Go through the data below. List every line that holds the word "Hnext".
Start of DATASET RECORDS
(** *** Properties *)

(** X4: in every execution the counter [_unfinished_tasks] of the queue is
    exactly the number of items waiting in the queue, plus the pages being
    fetched, plus the pages a worker dropped by raising on an unreadable
    [next] link. *)
Theorem unfinished_tasks_exact max_page max_concurrency sched st tr :
  run (start max_page max_concurrency) sched = Some (st, tr) ->
  Queue.unfinished_tasks (queue (sh st))
  = length (Queue.items (queue (sh st)))
    + count fetching (tasks st) + count dropped (tasks st).
Proof.
  intros Hrun. apply run_reaches in Hrun.
  exact (accounted_reaches _ _ _ (accounted_start _ _) Hrun).
Qed.

(** X5: once [queue.join()] has returned, no page is fetched or processed
    any more: every later event is a worker reading the event, taking a
    sentinel, marking it done or timing out, or the coordinator
    returning. *)
Theorem no_work_after_join max_page max_concurrency sched st tr tr1 tr2 e :
  run (start max_page max_concurrency) sched = Some (st, tr) ->
  tr = tr1 ++ EvJoined :: tr2 ->
  In e tr2 ->
  is_work e = false.
Proof.
  intros Hrun Heq Hin. apply run_reaches in Hrun.
  apply in_split in Hin as (ta & tb & ->).
  assert (tr = (tr1 ++ EvJoined :: ta) ++ e :: tb) as Heq'
    by (by rewrite Heq, <- app_assoc).
  destruct (reaches_emitted _ _ _ _ _ _ _ Hrun Heq')
    as (st1 & pre & a & st2 & k1 & k2 & post & Hpre & Hs & Hk & _).
  assert (In EvJoined (pre ++ k1)) as Hj
    by (rewrite <- Hk, in_app_iff; right; by left).
  apply in_app_iff in Hj as [Hj|Hj].
  - destruct (after_join_reaches _ _ _ _ Hpre Hj) as [Hf Hnone].
    destruct (is_work e) eqn:He; [|done].
    destruct (work_step _ _ _ _ e Hs) as [Hpos|[p Hp]]; [|done|lia|].
    + apply in_app_iff. right. by left.
    + by specialize (Hnone _ Hp).
  - assert (In EvJoined (k1 ++ e :: k2)) as Hj'
      by (apply in_app_iff; by left).
    pose proof (joined_alone _ _ _ _ Hs Hj') as Hone.
    destruct k1 as [|? [|? ?]]; simplify_eq/=; done.
Qed.

(** X6: the value [find_starship_rating] returns is the rating stored by
    the last write to [result_dict], and [None] if nothing was written. *)
Theorem returned_is_last_write max_page max_concurrency sched st tr r :
  run (start max_page max_concurrency) sched = Some (st, tr) ->
  coord st = CReturned r ->
  r = last_write tr.
Proof.
  intros Hrun Hret. apply run_reaches in Hrun.
  assert (returned_ok (start max_page max_concurrency)) as H0 by (by intros r').
  destruct (returned_ok_reaches _ _ _ _ H0 Hrun _ Hret) as [-> _].
  by apply (last_write_reaches (start max_page max_concurrency)).
Qed.

(** X7: with [max_concurrency = 0] no task is created, the seeded pages
    stay in the queue and [queue.join()] never returns: no transition is
    possible from the start of the search. *)
Theorem no_worker_never_returns max_page sched st tr :
  (0 <= max_page)%Z ->
  run (start max_page 0) sched = Some (st, tr) ->
  st = start max_page 0 /\ tr = [].
Proof.
  intros Hmp. apply stuck_forever. intros [w r|]; [done|].
  unfold_step; unfold find_starship_rating_resume, Queue.joined; simpl.
  rewrite seed_unfinished, length_seqZ. simpl.
  destruct (Z.to_nat (max_page + 1)) eqn:E; [lia|done].
Qed.

(** X8: when every worker has ended while the coordinator is still in
    [queue.join()] with items outstanding, nothing can happen any more:
    the call never returns. *)
Theorem join_waits_for_ever st sched st' tr' :
  coord st = CJoin ->
  forallb finished (tasks st) = true ->
  0 < Queue.unfinished_tasks (queue (sh st)) ->
  run st sched = Some (st', tr') ->
  st' = st /\ tr' = [].
Proof.
  intros Hc Hfin Hpos. apply stuck_forever. intros [w r|].
  - unfold_step.
    destruct (tasks st !! w) as [pc|] eqn:Hw; [|done].
    pose proof (forallb_lookup _ _ _ _ Hfin Hw) as Hpc.
    by destruct pc, r.
  - unfold_step; unfold find_starship_rating_resume, Queue.joined.
    rewrite Hc. destruct (Queue.unfinished_tasks (queue (sh st))); [lia|done].
Qed.

(** *** The shutdown *)

Lemma run_step_then st a st1 t1 rest :
  step st a = Some (st1, t1) ->
  run st (a :: rest)
  = match run st1 rest with
    | None => None
    | Some (st2, t2) => Some (st2, t1 ++ t2)
    end.
Proof. intros H. simpl. by rewrite H. Qed.

Lemma joined_seen max_page n st tr :
  reaches (start max_page n) st tr -> coord st <> CJoin -> In EvJoined tr.
Proof.
  induction 1 as [|st tr a st' t Hr IH Hs]; [done|].
  intros Hc. apply in_app_iff. step_cases Hs; simpl in *; auto.
Qed.

Lemma count_unfinished_zero l :
  count unfinished l = 0 -> forallb finished l = true.
Proof.
  induction l as [|pc l IH]; [done|]. unfold count, unfinished in *; simpl.
  destruct (finished pc); simpl; [auto|lia].
Qed.

Lemma count_pos_lookup {A} (f : A -> bool) (l : list A) :
  0 < count f l -> exists i x, l !! i = Some x /\ f x = true.
Proof.
  induction l as [|z l IH]; unfold count in *; simpl; [lia|].
  destruct (f z) eqn:Hz; simpl; intros Hpos.
  - by exists 0, z.
  - destruct (IH Hpos) as (i & x & ? & ?). by exists (S i), x.
Qed.

(** After [join] a worker that has not ended can always be brought to its
    end: it leaves the loop, takes a sentinel or times out. *)
Lemma end_worker max_page n st tr w pc :
  reaches (start max_page n) st tr -> In EvJoined tr ->
  tasks st !! w = Some pc -> unfinished pc = true ->
  exists sched1 st1 tr1,
    run st sched1 = Some (st1, tr1)
    /\ tasks st1 = <[w := WReturned]> (tasks st)
    /\ coord st1 = coord st
    /\ result_dict (sh st1) = result_dict (sh st).
Proof.
  intros Hr Hj Hw Hpc.
  pose proof (accounted_reaches _ _ _ (accounted_start _ _) Hr) as Hacc.
  destruct (after_join_reaches _ _ _ _ Hr Hj) as [Hf Hnone].
  pose proof (lookup_lt_Some _ _ _ Hw) as Hlt.
  unfold accounted in Hacc.
  assert (forall st0 : state,
    tasks st0 !! w = Some WGet ->
    Queue.unfinished_tasks (queue (sh st0))
    = length (Queue.items (queue (sh st0)))
      + count fetching (tasks st0) + count dropped (tasks st0) ->
    (forall item, In item (Queue.items (queue (sh st0))) -> item = None) ->
    exists a st1 t1,
      step st0 a = Some (st1, t1)
      /\ tasks st1 = <[w := WReturned]> (tasks st0)
      /\ coord st1 = coord st0
      /\ result_dict (sh st1) = result_dict (sh st0)) as Hget.
  { intros [[mp fe rd [its unf]] tk co] Hw0 Hacc0 Hnone0; simpl in *.
    destruct its as [|item rest].
    - exists (AWorker w TimedOut). unfold_step; simpl.
      rewrite Hw0; simpl. by eexists _, _.
    - rewrite (Hnone0 item (or_introl eq_refl)) in *.
      destruct unf as [|u]; [simpl in Hacc0; lia|].
      exists (AWorker w GotItem). unfold_step; simpl.
      rewrite Hw0; simpl. by eexists _, _. }
  destruct pc; try done.
  - destruct st as [[mp fe rd q] tk co]; simpl in *. destruct fe.
    + exists [AWorker w Scheduled]. simpl. unfold_step; simpl.
      rewrite Hw; simpl. by eexists _, _.
    + destruct (Hget (State (Shared mp false rd q) (<[w := WGet]> tk) co))
        as (a & st1 & t1 & Hs & Ht & Hc & Hrd); simpl.
      * by apply list_lookup_insert_eq.
      * pose proof (count_insert fetching _ _ _ WGet Hw) as H1.
        pose proof (count_insert dropped _ _ _ WGet Hw) as H2.
        simpl in *. lia.
      * done.
      * assert (step (State (Shared mp false rd q) tk co) (AWorker w Scheduled)
                = Some (State (Shared mp false rd q) (<[w := WGet]> tk) co,
                        [EvIsSet w false])) as Hs0.
        { unfold_step; simpl. by rewrite Hw. }
        exists [AWorker w Scheduled; a].
        rewrite (run_step_then _ _ _ _ _ Hs0), (run_step_then _ _ _ _ _ Hs).
        simpl in *. rewrite list_insert_insert_eq in Ht. by eexists _, _.
  - destruct (Hget st Hw Hacc Hnone) as (a & st1 & t1 & Hs & Ht & Hc & Hrd).
    exists [a]. rewrite (run_step_then _ _ _ _ _ Hs). by eexists _, _.
  - pose proof (count_lookup fetching _ _ _ Hw eq_refl). lia.
Qed.

Lemma shutdown_from max_page n k :
  forall st tr,
    reaches (start max_page n) st tr ->
    coord st = CGather ->
    count unfinished (tasks st) = k ->
    exists sched' st' tr',
      run st sched' = Some (st', tr')
      /\ coord st' = CReturned (result_dict (sh st) !! "hyperdrive_rating").
Proof.
  induction k as [|k IH]; intros st tr Hr Hc Hk.
  - exists [ACoord]. simpl.
    unfold_step; unfold find_starship_rating_resume.
    rewrite Hc, (count_unfinished_zero _ Hk). by eexists _, _.
  - destruct (count_pos_lookup unfinished (tasks st)) as (w & pc & Hw & Hpc); [lia|].
    assert (In EvJoined tr) as Hj by (eapply joined_seen; [done|by rewrite Hc]).
    destruct (end_worker _ _ _ _ _ _ Hr Hj Hw Hpc)
      as (sched1 & st1 & tr1 & Hrun1 & Ht & Hc1 & Hrd).
    destruct (IH st1 (tr ++ tr1)) as (sched2 & st2 & tr2 & Hrun2 & Hc2).
    + by eapply reaches_run.
    + by rewrite Hc1.
    + rewrite Ht. pose proof (count_insert unfinished _ _ _ WReturned Hw) as H.
      rewrite Hpc in H. simpl in H. lia.
    + exists (sched1 ++ sched2), st2, (tr1 ++ tr2). split.
      * clear -Hrun1 Hrun2. revert st tr1 Hrun1.
        induction sched1 as [|a sched1 IHs]; intros st tr1 Hrun1; simpl in *.
        -- by simplify_eq.
        -- destruct (step st a) as [[sa ta]|]; [|done].
           destruct (run sa sched1) as [[sb tb]|] eqn:E; [|done].
           simplify_eq. rewrite (IHs _ _ E). by rewrite app_assoc.
      * by rewrite Hc2, Hrd.
Qed.

(** X9: once [queue.join()] has returned and the sentinels are in the
    queue, the call can always finish: from every state the execution can
    be in, some schedule of the workers left ends them all and lets
    [gather] return, with the value [result_dict] holds. *)
Theorem shutdown_completes max_page max_concurrency sched st tr :
  run (start max_page max_concurrency) sched = Some (st, tr) ->
  coord st = CGather ->
  exists sched' st' tr',
    run st sched' = Some (st', tr')
    /\ coord st' = CReturned (result_dict (sh st) !! "hyperdrive_rating").
Proof.
  intros Hrun Hc. apply run_reaches in Hrun.
  by eapply shutdown_from.
Qed.

(** *** The frontier *)

Lemma put_emitted_frontier st a st' k1 w n k2 :
  step st a = Some (st', k1 ++ EvPut w n :: k2) ->
  exists data,
    k1 = [EvFetched w (MAX_PAGE (sh st)) data; EvAdvance w; EvIsSet w false]
    /\ scan starship_name (results data) = None
    /\ next data = NextUrl n.
Proof.
  intros H. step_cases H; locate_event.
  match goal with H : Z.eqb _ _ = true |- _ => apply Z.eqb_eq in H as -> end.
  eauto.
Qed.

Lemma puts_le_advances_step st a st' t :
  step st a = Some (st', t) -> count is_put t <= count is_advance t.
Proof. intros H. step_cases H; unfold count; simpl; lia. Qed.

(** X10: a page number enters the queue after the start only from the
    [next] link of the frontier page: every put follows, in the same run
    of a worker, the arrival of the page whose number is the current
    [MAX_PAGE] (the initial value plus the advances made so far), on which
    the scan found nothing; and there are never more puts than
    advances. *)
Theorem pages_put_by_frontier_only max_page max_concurrency sched st tr :
  run (start max_page max_concurrency) sched = Some (st, tr) ->
  count is_put tr <= count is_advance tr
  /\ (forall tr1 w n tr2,
        tr = tr1 ++ EvPut w n :: tr2 ->
        exists tr0 data,
          tr1 = tr0 ++ [EvFetched w (max_page + Z.of_nat (count is_advance tr0)) data;
                        EvAdvance w; EvIsSet w false]
          /\ scan starship_name (results data) = None
          /\ next data = NextUrl n).
Proof.
  intros Hrun. apply run_reaches in Hrun. split.
  - clear -Hrun. induction Hrun as [|st tr a st' t Hr IH Hs]; [done|].
    pose proof (puts_le_advances_step _ _ _ _ Hs). rewrite !count_app. lia.
  - intros tr1 w n tr2 Heq.
    destruct (reaches_emitted _ _ _ _ _ _ _ Hrun Heq)
      as (st1 & pre & a & st2 & k1 & k2 & post & Hpre & Hs & -> & ->).
    apply put_emitted_frontier in Hs as (data & -> & Hscan & Hnext).
    rewrite (MAX_PAGE_reaches _ _ _ _ Hpre). simpl. eauto.
Qed.

(** *** Single runs of a worker *)

(** X11: in every execution, a worker whose page arrives without a match
    and without a next page sets the event, marks the page done and
    returns; it does not touch [result_dict], [MAX_PAGE] or the items of
    the queue. *)
Theorem exhausted_page_ends_worker max_page max_concurrency sched st tr w p data :
  run (start max_page max_concurrency) sched = Some (st, tr) ->
  tasks st !! w = Some (WFetch p) ->
  scan starship_name (results data) = None ->
  next data = NextNull ->
  exists q,
    Queue.task_done (queue (sh st)) = Some q
    /\ step st (AWorker w (Response (FetchOK data)))
       = Some (State (Shared (MAX_PAGE (sh st)) true (result_dict (sh st)) q)
                     (<[w := WReturned]> (tasks st)) (coord st),
               [EvFetched w p data; EvSet w (found_event (sh st)); EvTaskDone w]).
Proof.
  intros Hrun Hw Hscan Hnext. apply run_reaches in Hrun.
  pose proof (accounted_reaches _ _ _ (accounted_start _ _) Hrun) as Hacc.
  pose proof (count_lookup fetching _ _ _ Hw eq_refl) as Hpos.
  unfold accounted in Hacc.
  destruct st as [[mp fe rd [its [|u]]] tk co]; simpl in *; [lia|].
  eexists. split; [done|].
  unfold_step; simpl. rewrite Hw; simpl.
  cbv beta iota zeta delta
    [fetched mbind M_bind mret M_ret emit set_event task_done Queue.task_done
     with_queue MAX_PAGE found_event result_dict queue Queue.items
     Queue.unfinished_tasks].
  by rewrite Hscan, Hnext.
Qed.
(** The loop adds one to the total for every pod and one to the three
    other counters together for every counted pod, as long as no
    counter leaves the range of int. *)
Lemma GetPodSummary_range_counts pods :
  forall running pending failed total,
    0 <= running -> 0 <= pending -> 0 <= failed ->
    running + pending + failed <= total ->
    total + Z.of_nat (length pods) <= Go.int_max ->
    exists running' pending' failed' total',
      GetPodSummary_range pods (running, pending, failed, total)
      = (running', pending', failed', total')
      /\ 0 <= running' /\ 0 <= pending' /\ 0 <= failed'
      /\ total' = total + Z.of_nat (length pods)
      /\ running' + pending' + failed'
         = running + pending + failed + Z.of_nat (length (List.filter counted pods)).
Proof.
  induction pods as [| pod pods IH]; intros running pending failed total Hr Hp Hf Hle Hmax.
  - exists running, pending, failed, total. simpl. repeat split; lia.
  - cbn [GetPodSummary_range]. cbn [length] in Hmax.
    rewrite (incr_small total) by lia.
    change (List.filter counted (pod :: pods))
      with (if counted pod then pod :: List.filter counted pods
            else List.filter counted pods).
    replace (counted pod)
      with (String.eqb (Models.Pod.Status pod) "Running"
            || String.eqb (Models.Pod.Status pod) "Pending"
            || String.eqb (Models.Pod.Status pod) "Failed") by reflexivity.
    destruct (String.eqb (Models.Pod.Status pod) "Running");
      [| destruct (String.eqb (Models.Pod.Status pod) "Pending");
         [| destruct (String.eqb (Models.Pod.Status pod) "Failed")]];
      cbn [orb];
      try rewrite (incr_small running) by lia;
      try rewrite (incr_small pending) by lia;
      try rewrite (incr_small failed) by lia.
    all: match goal with
         | |- context [GetPodSummary_range _ (?r, ?p, ?f, ?t)] =>
             destruct (IH r p f t) as (r' & p' & f' & t' & Heq & ? & ? & ? & Ht & Hsum);
             try lia; exists r', p', f', t'; rewrite Heq; cbn [length];
             repeat split; lia
         end.
Qed.

Lemma filter_length_all {A : Type} (f : A -> bool) (l : list A) :
  length (List.filter f l) = length l <-> Forall (fun x => f x = true) l.
Proof.
  induction l as [| x l IH]; simpl.
  - split; [constructor | reflexivity].
  - pose proof (List.filter_length_le f l) as Hle.
    destruct (f x) eqn:Hx; simpl.
    + rewrite Forall_cons. split.
      * intros H. split; [exact Hx |]. apply IH. lia.
      * intros [_ H]. f_equal. apply IH. exact H.
    + rewrite Forall_cons. split; [lia |]. intros [H _]. congruence.
Qed.

(** C10.  Whenever the pod listing succeeds, GetPodSummary returns no
    error and counters with total = number of pods and
    running + pending + failed <= total; the two sides are equal
    exactly when every pod has phase Running, Pending or Failed: a pod
    in any other phase (Succeeded, Unknown) is counted in the total
    only.  The number of pods is within the range of int, as the length
    of a Go slice is. *)
Theorem GetPodSummary_counts (s : t) (clusterName : string) (w w' : World)
  (pods : list Models.Pod.t) :
  GetPods s clusterName EmptyString w = (inr pods, w') ->
  Z.of_nat (length pods) <= Go.int_max ->
  exists running pending failed total,
    GetPodSummary s clusterName w = ((running, pending, failed, total), None, w')
    /\ total = Z.of_nat (length pods)
    /\ running + pending + failed <= total
    /\ (running + pending + failed = total <->
        Forall (fun pod => Models.Pod.Status pod = "Running"
                           \/ Models.Pod.Status pod = "Pending"
                           \/ Models.Pod.Status pod = "Failed") pods).
Proof.
  intros Hpods Hlen.
  destruct (GetPodSummary_range_counts pods 0 0 0 0) as
    (r & p & f & t & Heq & Hr & Hp & Hf & Ht & Hsum); try lia.
  exists r, p, f, t.
  pose proof (List.filter_length_le counted pods) as Hle.
  split; [| split; [| split]].
  - unfold GetPodSummary, bind. rewrite Hpods. unfold ret. rewrite Heq. reflexivity.
  - lia.
  - lia.
  - rewrite Hsum, Ht. simpl.
    assert (HF : Forall (fun pod => counted pod = true) pods <->
                 Forall (fun pod => Models.Pod.Status pod = "Running"
                                    \/ Models.Pod.Status pod = "Pending"
                                    \/ Models.Pod.Status pod = "Failed") pods).
    { split; apply List.Forall_impl; intros pod; apply counted_iff. }
    rewrite <- HF, <- filter_length_all. lia.
Qed.

End PodSummary.

(** ** Node roles *)

Section NodeRoles.

Import KubernetesService.

Lemma append_nil_l (s : string) : EmptyString +:+ s = s.
Proof. reflexivity. Qed.

Lemma append_cons (a : ascii) (s r : string) : String a s +:+ r = String a (s +:+ r).
Proof. reflexivity. Qed.

Lemma substring_all (s : string) : substring 0 (String.length s) s = s.
Proof.
  induction s as [| c s IHs]; [reflexivity |].
  cbn [String.length substring]. f_equal. exact IHs.
Qed.
(** * MuddySwamp control layer: controllers, receivers and their composites

    A shallow embedding of [control.py].  Python objects are identified by
    natural numbers (object identity), their mutable fields live in stores
    that every operation threads explicitly, and a call that can raise or
    suspend returns a [result]. *)

From Stdlib Require Import Ascii String Arith Bool Lia PeanoNat List.
Import ListNotations.

#[local] Set Warnings "-register-all".

(** ** Values shared by all classes *)

(** Commands and messages are text lines. *)
Definition Cmd := string.
Definition Msg := string.

Inductive exn := AttributeError.

(** Outcome of a call: a value, a raised exception, or a caller that is
    suspended for ever ([queue.Queue.get] on an empty queue). *)
Inductive result (A : Type) :=
| Ok (a : A)
| Raise (e : exn)
| Blocked.
Arguments Ok {A} a.
Arguments Raise {A} e.
Arguments Blocked {A}.

(** Store update at one object. *)
Definition upd {A : Type} (f : nat -> A) (k : nat) (v : A) : nat -> A :=
  fun x => if Nat.eqb x k then v else f x.

(** [queue.Queue]: [put] appends, [get] takes the head, [empty] tests. *)
Module Queue.
Definition empty {A : Type} (q : list A) : bool :=
  match q with [] => true | _ :: _ => false end.
Definition put {A : Type} (q : list A) (x : A) : list A := q ++ [x].
Definition get {A : Type} (q : list A) : option (A * list A) :=
  match q with [] => None | x :: q' => Some (x, q') end.
End Queue.

(** ** class Player(Controller) *)
Module Player.

(** The back-reference [receiver] names the driven object: the group
    receiver itself or one plain receiver. *)
Inductive driven := Group | Single (rec : nat).

Record t := mk {
  receiver : option driven;
  _command_queue : list Cmd;
  _message_queue : list Msg }.

Definition fresh : t := mk None [] [].

Definition set_receiver (p : t) (r : option driven) : t :=
  mk r (_command_queue p) (_message_queue p).
Definition set_commands (p : t) (q : list Cmd) : t :=
  mk (receiver p) q (_message_queue p).

Definition has_cmd (p : t) : bool := negb (Queue.empty (_command_queue p)).
Definition has_msg (p : t) : bool := negb (Queue.empty (_message_queue p)).

Definition read_cmd (p : t) : result (Cmd * t) :=
  match Queue.get (_command_queue p) with
  | None => Blocked
  | Some (cmd, q) => Ok (cmd, set_commands p q)
  end.

Definition write_msg (p : t) (msg : Msg) : t :=
  mk (receiver p) (_command_queue p) (Queue.put (_message_queue p) msg).

End Player.

(** The store of simple controllers, by object identity. *)
Definition Players := nat -> Player.t.

(** ** class MultiController(Controller) *)
Module MultiController.

(** A controller is a simple one (a [Player], or any other controller that
    keeps a private command queue, such as a group's [DummyController]) or a
    [MultiController] holding [_ctrl_list]. *)
Inductive Controller :=
| Leaf (id : nat)
| Multi (_ctrl_list : list Controller).

(** [isinstance(ctrl, MultiController)] *)
Definition is_multi (c : Controller) : bool :=
  match c with Multi _ => true | Leaf _ => false end.

(** [__iter__]: yields the elements of [_ctrl_list]. *)
Definition iter (c : Controller) : list Controller :=
  match c with Multi l => l | Leaf _ => [] end.

(** The [for ctrl in controllers] loop of [__init__], with the list built so
    far as accumulator. *)
Fixpoint init_loop (_ctrl_list controllers : list Controller) : list Controller :=
  match controllers with
  | [] => _ctrl_list
  | ctrl :: rest =>
      if is_multi ctrl
      then init_loop (_ctrl_list ++ iter ctrl) rest
      else init_loop (_ctrl_list ++ [ctrl]) rest
  end.

Definition init (controllers : list Controller) : Controller :=
  Multi (init_loop [] controllers).

(** [has_cmd]: a simple controller tests its queue, a composite takes
    [any] over its members. *)
Fixpoint has_cmd (h : Players) (c : Controller) : bool :=
  match c with
  | Leaf id => Player.has_cmd (h id)
  | Multi l => existsb (has_cmd h) l
  end.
End of DATASET RECORDS
### EXPECTED ANSWER
    apply put_emitted_frontier in Hs as (data & -> & Hscan & Hnext).
  intros Hrun Hw Hscan Hnext. apply run_reaches in Hrun.
  by rewrite Hscan, Hnext.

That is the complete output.